(* ===== verification/ProxyKinds.v ===== *)
(** * The trait [Proxy] and its implementations (crates/arp-server/src/proxy/)

    What the trait asks of an implementation, as a class with an instance for
    each type that implements it, and the dispatch over them.  [close] is
    [close_proxy] of ProxyManager. *)
From S2P Require Import Prelude RustString Errors Protocol Config Auth Framing UdpTunnel Resource VhostParse Vhost TcpGroup.
From S2P Require Import ProxyManager Hub Control Server TcpConn UserConn Routing.
Local Open Scope Z_scope.

(** What the sockets of a proxy see: its listener and its UDP socket. *)
Record Traffic := mkTraffic { tr_accepts : list AcceptEvent; tr_packets : list UdpEvent }.

(** [run] gives [None] while it goes on. *)
Class ProxyTrait (P : Type) := {
  proxy_name : P → string;
  proxy_type : P → string;
  proxy_run : Traffic → P → option (Result unit);
}.

#[global] Instance TcpProxy_trait : ProxyTrait TcpProxy := {|
  proxy_name := tp_name;
  proxy_type := fun _ => "tcp"%string;
  proxy_run := fun t p => (tcp_run (tp_name p) true (tr_accepts t)).2;
|}.

#[global] Instance UdpProxy_trait : ProxyTrait UdpProxy := {|
  proxy_name := ud_name;
  proxy_type := fun _ => "udp"%string;
  proxy_run := fun t p => if (udp_run (tr_packets t)).2 then Some (Ok tt) else None;
|}.

(** The types whose listeners are elsewhere: only a name or a route key. *)
Record HttpProxy := mkHttpProxy { hp_route_key : string }.
Record HttpsProxy := mkHttpsProxy { hs_route_key : string }.
Record GroupedMemberProxy := mkGroupedMemberProxy { gm_name : string; gm_grouped : Z; gm_backend_id : string }.
Record StcpServerProxy := mkStcpServerProxy { ss_name : string }.
Record XtcpProxy := mkXtcpProxy { xp_name : string; xp_relay_proxy : option TcpProxy }.

#[global] Instance HttpProxy_trait : ProxyTrait HttpProxy := {|
  proxy_name := hp_route_key; proxy_type := fun _ => "http"%string; proxy_run := fun _ _ => Some (Ok tt) |}.
#[global] Instance HttpsProxy_trait : ProxyTrait HttpsProxy := {|
  proxy_name := hs_route_key; proxy_type := fun _ => "https"%string; proxy_run := fun _ _ => Some (Ok tt) |}.
#[global] Instance GroupedMemberProxy_trait : ProxyTrait GroupedMemberProxy := {|
  proxy_name := gm_name; proxy_type := fun _ => "tcp"%string; proxy_run := fun _ _ => Some (Ok tt) |}.
#[global] Instance StcpServerProxy_trait : ProxyTrait StcpServerProxy := {|
  proxy_name := ss_name; proxy_type := fun _ => "stcp"%string; proxy_run := fun _ _ => Some (Ok tt) |}.
#[global] Instance XtcpProxy_trait : ProxyTrait XtcpProxy := {|
  proxy_name := xp_name;
  proxy_type := fun _ => "xtcp"%string;
  proxy_run := fun t p =>
    match xp_relay_proxy p with
    | Some relay => match proxy_run t relay with
                    | None => None
                    | Some (Err e) => Some (Err e)
                    | Some (Ok _) => Some (Ok tt)
                    end
    | None => Some (Ok tt)
    end;
|}.

(** [dyn Proxy]. *)
Inductive dyn_proxy := Dyn (P : Type) (T : ProxyTrait P) (p : P).
#[global] Arguments Dyn {P T} p.

Definition as_dyn (p : Proxy) : dyn_proxy :=
  match p with
  | PTcp t => Dyn t
  | PUdp u => Dyn u
  | PHttp key => Dyn (mkHttpProxy key)
  | PHttps key => Dyn (mkHttpsProxy key)
  | PGroupMember name grouped id => Dyn (mkGroupedMemberProxy name grouped id)
  | PStcp name => Dyn (mkStcpServerProxy name)
  | PXtcp name relay => Dyn (mkXtcpProxy name relay)
  end.

#[global] Instance Proxy_trait : ProxyTrait Proxy := {|
  proxy_name := fun p => match as_dyn p with @Dyn _ _ q => proxy_name q end;
  proxy_type := fun p => match as_dyn p with @Dyn _ _ q => proxy_type q end;
  proxy_run := fun t p => match as_dyn p with @Dyn _ _ q => proxy_run t q end;
|}.

Section Kinds.
Context `{Json} `{UnicodeLower} `{DashIter} {R : Type} `{PortAllocator R} `{!PortAllocatorSpec R}.

Lemma group_member_is binds key msg tx gr gk (s s' : ProxyManager * R) p addr :
  register_group_member binds key msg tx gr gk s = (s', Ok (p, addr)) →
  ∃ a, p = PGroupMember (np_proxy_name msg) a key.
Proof.
  unfold register_group_member. do 5 (intros (? & ? & _ & E)%st_bind_Ok; revert E). intros [= _ <- _]. eauto.
Qed.

Lemma stcp_is run msg tx (s s' : ProxyManager * R) p addr :
  register_stcp run msg tx s = (s', Ok (p, addr)) → p = PStcp (np_proxy_name msg).
Proof. unfold register_stcp. do 4 (intros (? & ? & _ & E)%st_bind_Ok; revert E). by intros [= _ <- _]. Qed.

Lemma xtcp_is binds run msg tx (s s' : ProxyManager * R) p addr :
  register_xtcp binds run msg tx s = (s', Ok (p, addr)) → ∃ relay, p = PXtcp (np_proxy_name msg) relay.
Proof. unfold register_xtcp. do 5 (intros (? & ? & _ & E)%st_bind_Ok; revert E). intros [= _ <- _]. eauto. Qed.

(** What the trait reports of the proxy that was made for a message: the type of
    the message, but plain UDP for secure UDP, and its name, but the route key
    for a virtual host. *)
Theorem created_proxy_reports binds run msg tx (s s' : ProxyManager * R) p addr :
  create_proxy binds run msg tx s = (s', Ok (p, addr)) →
  (proxy_type p = np_proxy_type msg ∨ np_proxy_type msg = "sudp"%string ∧ proxy_type p = "udp"%string) ∧
  (proxy_name p = np_proxy_name msg ∨
   (np_proxy_type msg = "http"%string ∨ np_proxy_type msg = "https"%string) ∧
   proxy_name p = proxy_key_of run (np_proxy_name msg)).
Proof.
  unfold create_proxy. cbv zeta.
  case_bool_decide as H1'; [rewrite H1'|].
  { destruct (parse_lb_group msg) as [gr gk]. destruct (is_empty gr).
    - intros (t & s1 & (r & E%tcp_proxy_new_asks)%on_rc_Ok & [= _ <- _])%st_bind_Ok. simpl. destruct E as [-> _]. auto.
    - intros [a ->]%group_member_is. auto. }
  case_bool_decide as H2'; [rewrite H2'; intros ->%stcp_is; auto|].
  case_bool_decide as H3'; [rewrite H3'; intros (a & s1 & _ & [= _ <- _])%st_bind_Ok; auto|].
  case_bool_decide as H4'; [rewrite H4'; intros (a & s1 & _ & [= _ <- _])%st_bind_Ok; auto|].
  destruct (bool_decide (_ = "udp") || _) eqn:Hu.
  { intros (t & s1 & (r & E%udp_proxy_new_asks)%on_rc_Ok & [= _ <- _])%st_bind_Ok. simpl. destruct E as [-> _].
    apply orb_true_iff in Hu as [Hu%bool_decide_eq_true|Hu%bool_decide_eq_true]; rewrite Hu; auto. }
  clear Hu. case_bool_decide as H5'; [rewrite H5'; intros [relay ->]%xtcp_is; auto|done].
Qed.
End Kinds.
◇ ◇ ◇ ◇
== Work request ==
Nothing but the lines from the beginning of the records through the line with "Record HttpsProxy := mkHttpsProxy" should appear, each printed exactly.

== Your solution ==
(* ===== verification/ProxyKinds.v ===== *)
(** * The trait [Proxy] and its implementations (crates/arp-server/src/proxy/)

    What the trait asks of an implementation, as a class with an instance for
    each type that implements it, and the dispatch over them.  [close] is
    [close_proxy] of ProxyManager. *)
From S2P Require Import Prelude RustString Errors Protocol Config Auth Framing UdpTunnel Resource VhostParse Vhost TcpGroup.
From S2P Require Import ProxyManager Hub Control Server TcpConn UserConn Routing.
Local Open Scope Z_scope.

(** What the sockets of a proxy see: its listener and its UDP socket. *)
Record Traffic := mkTraffic { tr_accepts : list AcceptEvent; tr_packets : list UdpEvent }.

(** [run] gives [None] while it goes on. *)
Class ProxyTrait (P : Type) := {
  proxy_name : P → string;
  proxy_type : P → string;
  proxy_run : Traffic → P → option (Result unit);
}.

#[global] Instance TcpProxy_trait : ProxyTrait TcpProxy := {|
  proxy_name := tp_name;
  proxy_type := fun _ => "tcp"%string;
  proxy_run := fun t p => (tcp_run (tp_name p) true (tr_accepts t)).2;
|}.

#[global] Instance UdpProxy_trait : ProxyTrait UdpProxy := {|
  proxy_name := ud_name;
  proxy_type := fun _ => "udp"%string;
  proxy_run := fun t p => if (udp_run (tr_packets t)).2 then Some (Ok tt) else None;
|}.

(** The types whose listeners are elsewhere: only a name or a route key. *)
Record HttpProxy := mkHttpProxy { hp_route_key : string }.
Record HttpsProxy := mkHttpsProxy { hs_route_key : string }.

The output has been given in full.